* [Provided information]
---+---

(** * SakuraDevClass backend: the request pipeline of backend/src/server.js

    A shallow embedding of the Express application assembled in
    [server.js]: the values handlers exchange (JavaScript/JSON values),
    the layer stack in registration order, the dispatch loop of the
    Express 4 router (the ['*'] mount on line 186 fixes the major version),
    and the handlers themselves, followed by the properties the
    specification states about them.

    The file is configuration and handlers on top of its dependencies
    (express, cors, body-parser, express-rate-limit, helmet, compression).
    Each dependency is modelled as far as the file configures it; the
    comment on each such definition says where its behaviour is taken
    from. Handlers are functions in a state monad over [World], which
    holds what they can reach: [process.env], the limiter's store, the
    console, the uploads directory, and the [req]/[res] pair of the
    exchange being served. *)

From Stdlib Require Import ZArith QArith.QArith_base Ascii String List Bool Lia.
From stdpp Require Import base option list strings gmap.

Local Set Warnings "-register-all".
Local Open Scope Z_scope.
Local Open Scope string_scope.

(** ** JavaScript values *)

Module JS.

(** A JavaScript Number: a finite value (a double is a dyadic rational;
    [-0] is identified with [0], which neither [ToBoolean] nor
    [JSON.stringify] can tell apart), an infinity, or [NaN]. *)
Inductive number : Type :=
  | Finite (q : Q)
  | Infinity (negative : bool)
  | NaN.

Definition of_Z (z : Z) : number := Finite (inject_Z z).
Definition of_nat (n : nat) : number := of_Z (Z.of_nat n).

Inductive value : Type :=
  | VUndefined
  | VNull
  | VBool (b : bool)
  | VNum (n : number)
  | VStr (s : string)
  | VArr (items : list value)
  | VObj (fields : list (string * value)).

(** [ToBoolean] (ECMA-262, 7.1.2): what [!x] and [||] test. *)
Definition to_boolean (v : value) : bool :=
  match v with
  | VUndefined | VNull => false
  | VBool b => b
  | VNum (Finite q) => negb (Qnum q =? 0)%Z
  | VNum (Infinity _) => true
  | VNum NaN => false
  | VStr s => negb (String.eqb s "")
  | VArr _ | VObj _ => true
  end.

Definition falsy (v : value) : bool := negb (to_boolean v).

(** First binding of [k] in a field list (an object holds one per key). *)
Fixpoint lookup_field (k : string) (fields : list (string * value)) : option value :=
  match fields with
  | [] => None
  | (k', v) :: rest => if String.eqb k k' then Some v else lookup_field k rest
  end.

(** Property read [o.k] for the own properties of an object literal or a
    parsed JSON object; any other key or receiver reads [undefined]. *)
Definition get (o : value) (k : string) : value :=
  match o with
  | VObj fields => default VUndefined (lookup_field k fields)
  | _ => VUndefined
  end.

Definition has_own (o : value) (k : string) : bool :=
  match o with
  | VObj fields => bool_decide (is_Some (lookup_field k fields))
  | _ => false
  end.
(** Rounding is monotone; in particular the rounded value is unique. *)
Theorem rounds_mono X Y v w : (X <= Y)%Q -> rounds X v -> rounds Y w -> (v <= w)%Q.
Proof.
  intros HXY Hv Hw.
  destruct (Q_dec X 0) as [[HX|HX]|HX], (Q_dec Y 0) as [[HY|HY]|HY]; try (exfalso; lra).
  - destruct Hv as [[? _]|[[? _]|[_ Hv]]]; [exfalso; lra..|].
    destruct Hw as [[? _]|[[? _]|[_ Hw]]]; [exfalso; lra..|].
    assert (- w <= - v)%Q; [|lra]. eapply pos_rounds_mono; [|exact Hw|exact Hv]. lra.
  - pose proof (rounds_neg _ _ HX Hv). pose proof (rounds_pos _ _ HY Hw). lra.
  - pose proof (rounds_neg _ _ HX Hv). pose proof (rounds_zero _ _ HY Hw). lra.
  - destruct Hv as [[? _]|[[_ Hv]|[? _]]]; [exfalso; lra| |exfalso; lra].
    destruct Hw as [[? _]|[[_ Hw]|[? _]]]; [exfalso; lra| |exfalso; lra].
    eapply pos_rounds_mono; eauto.
  - pose proof (rounds_zero _ _ HX Hv). pose proof (rounds_pos _ _ HY Hw). lra.
  - pose proof (rounds_zero _ _ HX Hv). pose proof (rounds_zero _ _ HY Hw). lra.
Qed.

Lemma rounds_unique X v w : rounds X v -> rounds X w -> (v == w)%Q.
Proof. intros. apply Qle_antisym; eapply rounds_mono; eauto; lra. Qed.

Lemma pos_rounds_fits X v : pos_rounds X v -> fits v.
Proof.
  intros (K & n & Hv & H1 & H2 & Hn). exists n, K. split; [done|].
  pose proof (pos_rounds_coef_bounds _ _ _ H1 H2 Hn). unfold PREC. lia.
Qed.

Lemma fits_opp v : fits v -> fits (- v).
Proof.
  intros (c & e & Hv & Hc). exists (- c), e. rewrite Hv, inject_Z_opp. split; [ring|lia].
Qed.

Lemma rounds_fits X v : rounds X v -> fits v.
Proof.
  intros [[_ Hv]|[[_ Hv]|[_ Hv]]].
  - exists 0, 0. rewrite Hv. split; [reflexivity|]. unfold PREC. lia.
  - eapply pos_rounds_fits; eauto.
  - rewrite <- (Qopp_involutive v). eapply fits_opp, pos_rounds_fits; eauto.
Qed.
(* ===== verification/Sha256.v ===== *)
(** * Sha256: the [hashlib.sha256] digest the identifiers are derived from

    FIPS 180-4 on byte strings, executable, with the two facts the
    identifiers rely on: [hexdigest] has 64 characters, all lower-case hex
    digits.  Nothing is claimed about collisions. *)
From S2P Require Import Prelude.
From Stdlib Require Import Ascii.
From Stdlib Require Export String.

Local Open Scope Z_scope.

Definition w32 (x : Z) : Z := Z.land x (Z.ones 32).
Definition add32 (x y : Z) : Z := w32 (x + y).
Definition rotr (n x : Z) : Z := w32 (Z.lor (Z.shiftr x n) (Z.shiftl x (32 - n))).
Definition shr (n x : Z) : Z := Z.shiftr x n.

Definition round_constants : list Z :=
  [
   1116352408; 1899447441; 3049323471; 3921009573; 961987163; 1508970993; 2453635748; 2870763221;
   3624381080; 310598401; 607225278; 1426881987; 1925078388; 2162078206; 2614888103; 3248222580;
   3835390401; 4022224774; 264347078; 604807628; 770255983; 1249150122; 1555081692; 1996064986;
   2554220882; 2821834349; 2952996808; 3210313671; 3336571891; 3584528711; 113926993; 338241895;
   666307205; 773529912; 1294757372; 1396182291; 1695183700; 1986661051; 2177026350; 2456956037;
   2730485921; 2820302411; 3259730800; 3345764771; 3516065817; 3600352804; 4094571909; 275423344;
   430227734; 506948616; 659060556; 883997877; 958139571; 1322822218; 1537002063; 1747873779;
   1955562222; 2024104815; 2227730452; 2361852424; 2428436474; 2756734187; 3204031479; 3329325298].

(** The eight working variables. *)
Record Hash := mkHash { ha : Z; hb : Z; hc : Z; hd : Z; he : Z; hf : Z; hg : Z; hh : Z }.

Definition initial_hash : Hash :=
  mkHash 1779033703 3144134277 1013904242 2773480762 1359893119 2600822924 528734635 1541459225.

Definition big_sigma0 x := Z.lxor (rotr 2 x) (Z.lxor (rotr 13 x) (rotr 22 x)).
Definition big_sigma1 x := Z.lxor (rotr 6 x) (Z.lxor (rotr 11 x) (rotr 25 x)).
Definition small_sigma0 x := Z.lxor (rotr 7 x) (Z.lxor (rotr 18 x) (shr 3 x)).
Definition small_sigma1 x := Z.lxor (rotr 17 x) (Z.lxor (rotr 19 x) (shr 10 x)).
Definition ch x y z := Z.lxor (Z.land x y) (Z.land (Z.lxor x (Z.ones 32)) z).
Definition maj x y z := Z.lxor (Z.land x y) (Z.lxor (Z.land x z) (Z.land y z)).

Definition round (h : Hash) (kw : Z * Z) : Hash :=
  let t1 := add32 (hh h) (add32 (big_sigma1 (he h))
              (add32 (ch (he h) (hf h) (hg h)) (add32 kw.1 kw.2))) in
  let t2 := add32 (big_sigma0 (ha h)) (maj (ha h) (hb h) (hc h)) in
  mkHash (add32 t1 t2) (ha h) (hb h) (hc h) (add32 (hd h) t1) (he h) (hf h) (hg h).

(** The message schedule, kept most recent word first. *)
Fixpoint extend (n : nat) (rev_w : list Z) : list Z :=
  match n with
  | O => rev_w
  | S m =>
      let w i := nth i rev_w 0 in
      extend m (add32 (small_sigma1 (w 1%nat)) (add32 (w 6%nat)
                 (add32 (small_sigma0 (w 14%nat)) (w 15%nat))) :: rev_w)
  end.

Definition compress (h : Hash) (block : list Z) : Hash :=
  let ws := rev (extend 48 (rev block)) in
  let h' := foldl round h (zip round_constants ws) in
  mkHash (add32 (ha h) (ha h')) (add32 (hb h) (hb h')) (add32 (hc h) (hc h'))
    (add32 (hd h) (hd h')) (add32 (he h) (he h')) (add32 (hf h) (hf h'))
    (add32 (hg h) (hg h')) (add32 (hh h) (hh h')).

Fixpoint bytes_of (s : string) : list Z :=
  match s with
  | EmptyString => []
  | String c s' => Z.of_nat (nat_of_ascii c) :: bytes_of s'
  end.

Definition be_bytes (n : nat) (x : Z) : list Z :=
  map (fun i => Z.land (Z.shiftr x (8 * Z.of_nat i)) 255) (rev (seq 0 n)).

Definition pad (m : list Z) : list Z :=
  let len := Z.of_nat (List.length m) in
  m ++ [128] ++ replicate (Z.to_nat ((55 - len) mod 64)) 0 ++ be_bytes 8 (8 * len).

Fixpoint words_of (l : list Z) : list Z :=
  match l with
  | a :: b :: c :: d :: l' =>
      Z.lor (Z.shiftl a 24) (Z.lor (Z.shiftl b 16) (Z.lor (Z.shiftl c 8) d)) :: words_of l'
  | _ => []
  end.

Fixpoint blocks (fuel : nat) (ws : list Z) : list (list Z) :=
  match fuel, ws with
  | S f, _ :: _ => take 16 ws :: blocks f (drop 16 ws)
  | _, _ => []
  end.

Definition sha256 (s : string) : Hash :=
  let ws := words_of (pad (bytes_of s)) in
  foldl compress initial_hash (blocks (List.length ws) ws).

(** ** Hexadecimal output *)

Definition hex_digit (n : Z) : ascii :=
  match n with
  | 0 => "0" | 1 => "1" | 2 => "2" | 3 => "3" | 4 => "4" | 5 => "5" | 6 => "6" | 7 => "7"
  | 8 => "8" | 9 => "9" | 10 => "a" | 11 => "b" | 12 => "c" | 13 => "d" | 14 => "e" | 15 => "f"
  | _ => "0"
  end%char.

Definition hex_word (x : Z) : list ascii :=
  map (fun i => hex_digit (Z.land (Z.shiftr x (4 * i)) 15)) [7; 6; 5; 4; 3; 2; 1; 0].

Definition hash_words (h : Hash) : list Z := [ha h; hb h; hc h; hd h; he h; hf h; hg h; hh h].

(** [hashlib.sha256(s.encode("utf-8")).hexdigest()] *)
Definition hexdigest (s : string) : string :=
  string_of_list_ascii (mjoin (map hex_word (hash_words (sha256 s)))).

Definition is_hex (c : ascii) : bool :=
  existsb (Ascii.eqb c) ["0"; "1"; "2"; "3"; "4"; "5"; "6"; "7"; "8"; "9";
                         "a"; "b"; "c"; "d"; "e"; "f"]%char.

Lemma hex_digit_is_hex n : is_hex (hex_digit n) = true.
Proof. destruct n as [|p|]; [done| |done]. do 4 (destruct p; try reflexivity). Qed.

Lemma length_string_of_list_ascii l : String.length (string_of_list_ascii l) = List.length l.
Proof. induction l; simpl; congruence. Qed.

Lemma length_hexdigest s : String.length (hexdigest s) = 64%nat.
Proof.
  unfold hexdigest. rewrite length_string_of_list_ascii. destruct (sha256 s). reflexivity.
Qed.

Lemma hexdigest_is_hex s : Forall (fun c => is_hex c = true) (list_ascii_of_string (hexdigest s)).
Proof.
  unfold hexdigest. rewrite list_ascii_of_string_of_list_ascii.
  generalize (hash_words (sha256 s)). intros ws.
  apply Forall_join, Forall_map, Forall_true. intros w.
  apply Forall_map, Forall_true. intros i. apply hex_digit_is_hex.
Qed.

Example sha256_abc :
  hexdigest "abc" = "ba7816bf8f01cfea414140de5dae2223b00361a396177a9cb410ff61f20015ad"%string.
Proof. vm_compute. reflexivity. Qed.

---+---

* [Task objective]
Give back, word for word, only the lines above from the line holding "From stdpp Require" to the line holding "lookup_field k rest", both included.

* [Problem solution]
From stdpp Require Import base option list strings gmap.

Local Set Warnings "-register-all".
Local Open Scope Z_scope.
Local Open Scope string_scope.

(** ** JavaScript values *)

Module JS.

(** A JavaScript Number: a finite value (a double is a dyadic rational;
    [-0] is identified with [0], which neither [ToBoolean] nor
    [JSON.stringify] can tell apart), an infinity, or [NaN]. *)
Inductive number : Type :=
  | Finite (q : Q)
  | Infinity (negative : bool)
  | NaN.

Definition of_Z (z : Z) : number := Finite (inject_Z z).
Definition of_nat (n : nat) : number := of_Z (Z.of_nat n).

Inductive value : Type :=
  | VUndefined
  | VNull
  | VBool (b : bool)
  | VNum (n : number)
  | VStr (s : string)
  | VArr (items : list value)
  | VObj (fields : list (string * value)).

(** [ToBoolean] (ECMA-262, 7.1.2): what [!x] and [||] test. *)
Definition to_boolean (v : value) : bool :=
  match v with
  | VUndefined | VNull => false
  | VBool b => b
  | VNum (Finite q) => negb (Qnum q =? 0)%Z
  | VNum (Infinity _) => true
  | VNum NaN => false
  | VStr s => negb (String.eqb s "")
  | VArr _ | VObj _ => true
  end.

Definition falsy (v : value) : bool := negb (to_boolean v).

(** First binding of [k] in a field list (an object holds one per key). *)
Fixpoint lookup_field (k : string) (fields : list (string * value)) : option value :=
  match fields with
  | [] => None
  | (k', v) :: rest => if String.eqb k k' then Some v else lookup_field k rest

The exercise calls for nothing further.